BEGIN
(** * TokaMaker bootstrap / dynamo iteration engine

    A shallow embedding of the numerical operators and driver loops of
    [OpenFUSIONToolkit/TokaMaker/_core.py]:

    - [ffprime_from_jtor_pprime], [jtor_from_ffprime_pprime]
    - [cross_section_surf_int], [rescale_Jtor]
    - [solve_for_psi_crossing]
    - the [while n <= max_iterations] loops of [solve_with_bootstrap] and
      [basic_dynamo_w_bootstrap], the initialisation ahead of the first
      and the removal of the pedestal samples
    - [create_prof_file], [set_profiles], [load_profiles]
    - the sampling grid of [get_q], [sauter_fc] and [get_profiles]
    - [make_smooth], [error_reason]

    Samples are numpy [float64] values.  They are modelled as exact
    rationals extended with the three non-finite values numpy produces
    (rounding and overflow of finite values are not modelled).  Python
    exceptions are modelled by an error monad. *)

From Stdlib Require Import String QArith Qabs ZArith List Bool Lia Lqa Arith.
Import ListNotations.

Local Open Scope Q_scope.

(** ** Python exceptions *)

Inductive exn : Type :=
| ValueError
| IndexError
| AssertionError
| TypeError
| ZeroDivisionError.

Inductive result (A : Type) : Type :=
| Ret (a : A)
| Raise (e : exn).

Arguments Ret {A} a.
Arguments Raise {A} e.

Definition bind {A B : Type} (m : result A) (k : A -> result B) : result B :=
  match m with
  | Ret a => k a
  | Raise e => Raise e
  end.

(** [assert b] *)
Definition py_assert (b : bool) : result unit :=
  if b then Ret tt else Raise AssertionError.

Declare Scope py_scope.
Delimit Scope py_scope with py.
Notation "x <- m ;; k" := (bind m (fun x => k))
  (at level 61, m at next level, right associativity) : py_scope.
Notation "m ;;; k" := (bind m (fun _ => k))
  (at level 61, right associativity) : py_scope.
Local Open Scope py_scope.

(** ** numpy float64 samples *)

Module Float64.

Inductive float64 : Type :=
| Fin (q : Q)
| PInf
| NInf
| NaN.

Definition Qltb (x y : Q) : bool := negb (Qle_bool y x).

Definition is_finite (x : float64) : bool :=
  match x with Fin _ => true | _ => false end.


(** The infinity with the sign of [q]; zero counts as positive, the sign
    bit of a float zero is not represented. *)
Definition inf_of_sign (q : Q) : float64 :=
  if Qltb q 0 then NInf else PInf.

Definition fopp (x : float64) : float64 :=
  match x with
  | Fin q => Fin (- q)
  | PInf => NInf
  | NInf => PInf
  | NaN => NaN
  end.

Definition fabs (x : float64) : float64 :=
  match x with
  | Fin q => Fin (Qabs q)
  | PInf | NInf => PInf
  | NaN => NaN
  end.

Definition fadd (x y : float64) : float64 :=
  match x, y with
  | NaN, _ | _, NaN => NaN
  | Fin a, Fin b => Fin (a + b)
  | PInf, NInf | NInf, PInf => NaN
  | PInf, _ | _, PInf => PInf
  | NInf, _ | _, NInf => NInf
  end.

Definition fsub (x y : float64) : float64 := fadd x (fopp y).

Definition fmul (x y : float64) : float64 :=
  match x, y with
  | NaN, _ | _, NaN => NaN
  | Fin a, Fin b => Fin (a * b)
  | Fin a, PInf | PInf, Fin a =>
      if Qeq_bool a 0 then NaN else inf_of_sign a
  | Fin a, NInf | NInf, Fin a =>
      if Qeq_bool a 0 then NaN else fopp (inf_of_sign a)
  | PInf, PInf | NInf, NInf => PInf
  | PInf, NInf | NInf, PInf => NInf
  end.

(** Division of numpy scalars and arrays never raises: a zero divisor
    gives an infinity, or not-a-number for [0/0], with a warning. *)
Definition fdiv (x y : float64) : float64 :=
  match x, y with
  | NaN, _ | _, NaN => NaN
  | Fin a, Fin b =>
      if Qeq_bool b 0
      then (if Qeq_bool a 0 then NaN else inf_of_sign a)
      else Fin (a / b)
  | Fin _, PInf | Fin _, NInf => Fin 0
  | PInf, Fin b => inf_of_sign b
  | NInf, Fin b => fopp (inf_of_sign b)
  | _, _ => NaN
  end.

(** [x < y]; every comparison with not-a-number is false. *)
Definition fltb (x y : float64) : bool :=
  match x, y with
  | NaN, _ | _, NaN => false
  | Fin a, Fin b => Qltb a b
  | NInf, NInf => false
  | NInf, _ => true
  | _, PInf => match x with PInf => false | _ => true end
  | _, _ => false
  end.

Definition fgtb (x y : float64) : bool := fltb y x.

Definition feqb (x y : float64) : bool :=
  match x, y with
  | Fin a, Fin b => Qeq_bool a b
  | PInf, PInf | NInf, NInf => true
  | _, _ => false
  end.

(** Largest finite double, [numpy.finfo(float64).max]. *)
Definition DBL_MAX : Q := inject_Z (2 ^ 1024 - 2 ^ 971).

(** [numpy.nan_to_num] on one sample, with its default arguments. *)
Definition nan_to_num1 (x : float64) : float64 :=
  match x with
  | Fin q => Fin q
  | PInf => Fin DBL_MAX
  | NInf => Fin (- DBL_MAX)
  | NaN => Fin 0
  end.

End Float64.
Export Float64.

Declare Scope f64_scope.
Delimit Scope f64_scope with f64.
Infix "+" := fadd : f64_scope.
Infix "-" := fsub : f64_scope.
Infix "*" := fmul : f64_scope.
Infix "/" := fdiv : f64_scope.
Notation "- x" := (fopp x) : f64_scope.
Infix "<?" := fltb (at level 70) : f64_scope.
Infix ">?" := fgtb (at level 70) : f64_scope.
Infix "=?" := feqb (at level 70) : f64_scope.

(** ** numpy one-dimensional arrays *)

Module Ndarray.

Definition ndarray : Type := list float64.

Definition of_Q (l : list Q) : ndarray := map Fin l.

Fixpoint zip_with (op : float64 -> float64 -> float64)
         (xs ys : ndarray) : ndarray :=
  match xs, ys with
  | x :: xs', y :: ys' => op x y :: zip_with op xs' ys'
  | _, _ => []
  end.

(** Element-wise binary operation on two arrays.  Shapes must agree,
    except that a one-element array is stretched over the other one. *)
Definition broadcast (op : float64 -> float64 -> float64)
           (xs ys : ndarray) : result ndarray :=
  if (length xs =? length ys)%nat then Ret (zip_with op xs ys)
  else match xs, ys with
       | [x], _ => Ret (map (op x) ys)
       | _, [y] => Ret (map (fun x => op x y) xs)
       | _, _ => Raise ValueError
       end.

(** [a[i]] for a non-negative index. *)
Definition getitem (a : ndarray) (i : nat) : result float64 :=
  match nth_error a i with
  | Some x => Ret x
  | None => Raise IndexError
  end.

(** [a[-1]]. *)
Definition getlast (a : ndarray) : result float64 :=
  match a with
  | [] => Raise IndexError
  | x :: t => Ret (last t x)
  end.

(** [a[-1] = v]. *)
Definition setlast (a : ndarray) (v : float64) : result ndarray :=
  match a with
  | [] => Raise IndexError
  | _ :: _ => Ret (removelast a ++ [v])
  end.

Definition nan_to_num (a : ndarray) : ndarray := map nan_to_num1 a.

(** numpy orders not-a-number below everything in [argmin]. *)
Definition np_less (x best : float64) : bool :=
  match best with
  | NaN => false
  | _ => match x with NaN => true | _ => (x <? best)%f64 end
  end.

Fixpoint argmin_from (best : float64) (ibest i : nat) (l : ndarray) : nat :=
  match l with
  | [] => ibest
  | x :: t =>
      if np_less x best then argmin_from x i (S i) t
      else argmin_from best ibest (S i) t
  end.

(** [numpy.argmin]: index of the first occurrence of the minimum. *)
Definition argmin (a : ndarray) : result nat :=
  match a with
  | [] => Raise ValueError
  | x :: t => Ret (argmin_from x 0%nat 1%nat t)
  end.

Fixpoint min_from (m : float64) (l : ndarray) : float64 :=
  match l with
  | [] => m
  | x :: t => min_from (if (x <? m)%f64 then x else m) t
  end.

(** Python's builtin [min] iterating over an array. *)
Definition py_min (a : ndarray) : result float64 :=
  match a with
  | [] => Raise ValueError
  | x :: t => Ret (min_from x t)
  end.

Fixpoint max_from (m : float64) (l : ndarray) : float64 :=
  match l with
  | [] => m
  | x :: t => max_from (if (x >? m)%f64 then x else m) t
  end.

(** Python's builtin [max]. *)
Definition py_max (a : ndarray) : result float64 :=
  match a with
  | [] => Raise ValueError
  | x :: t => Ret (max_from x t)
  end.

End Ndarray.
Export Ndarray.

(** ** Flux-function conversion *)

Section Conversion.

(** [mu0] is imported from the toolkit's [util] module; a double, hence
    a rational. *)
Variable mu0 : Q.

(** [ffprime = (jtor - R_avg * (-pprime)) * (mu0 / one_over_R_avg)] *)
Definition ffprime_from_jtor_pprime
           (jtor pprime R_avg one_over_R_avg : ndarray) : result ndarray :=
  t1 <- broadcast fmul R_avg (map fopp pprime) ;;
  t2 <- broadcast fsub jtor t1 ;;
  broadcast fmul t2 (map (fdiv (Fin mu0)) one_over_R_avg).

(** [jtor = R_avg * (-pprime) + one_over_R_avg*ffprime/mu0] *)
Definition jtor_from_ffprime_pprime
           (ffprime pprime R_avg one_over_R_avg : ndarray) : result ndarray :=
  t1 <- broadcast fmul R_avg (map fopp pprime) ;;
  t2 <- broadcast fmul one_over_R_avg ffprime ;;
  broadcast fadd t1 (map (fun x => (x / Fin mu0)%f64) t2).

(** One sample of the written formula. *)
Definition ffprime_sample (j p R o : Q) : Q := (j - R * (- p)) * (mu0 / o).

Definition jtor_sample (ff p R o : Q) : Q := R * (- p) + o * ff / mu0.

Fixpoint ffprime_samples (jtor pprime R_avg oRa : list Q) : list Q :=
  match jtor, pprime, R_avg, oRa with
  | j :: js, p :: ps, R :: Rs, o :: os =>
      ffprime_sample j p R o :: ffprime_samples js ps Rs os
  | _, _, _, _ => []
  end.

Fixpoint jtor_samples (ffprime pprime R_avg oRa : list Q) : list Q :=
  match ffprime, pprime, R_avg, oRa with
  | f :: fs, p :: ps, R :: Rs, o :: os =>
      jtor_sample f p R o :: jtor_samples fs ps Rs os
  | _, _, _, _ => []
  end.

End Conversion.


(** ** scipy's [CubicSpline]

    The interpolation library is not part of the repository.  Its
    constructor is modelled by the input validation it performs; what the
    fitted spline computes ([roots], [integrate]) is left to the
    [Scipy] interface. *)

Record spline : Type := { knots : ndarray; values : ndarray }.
END
▸ Task statement
Up to and including the line with "- the [while", print every line of the records from the start.

▸ Task solution
(** * TokaMaker bootstrap / dynamo iteration engine

    A shallow embedding of the numerical operators and driver loops of
    [OpenFUSIONToolkit/TokaMaker/_core.py]:

    - [ffprime_from_jtor_pprime], [jtor_from_ffprime_pprime]
    - [cross_section_surf_int], [rescale_Jtor]
    - [solve_for_psi_crossing]
    - the [while n <= max_iterations] loops of [solve_with_bootstrap] and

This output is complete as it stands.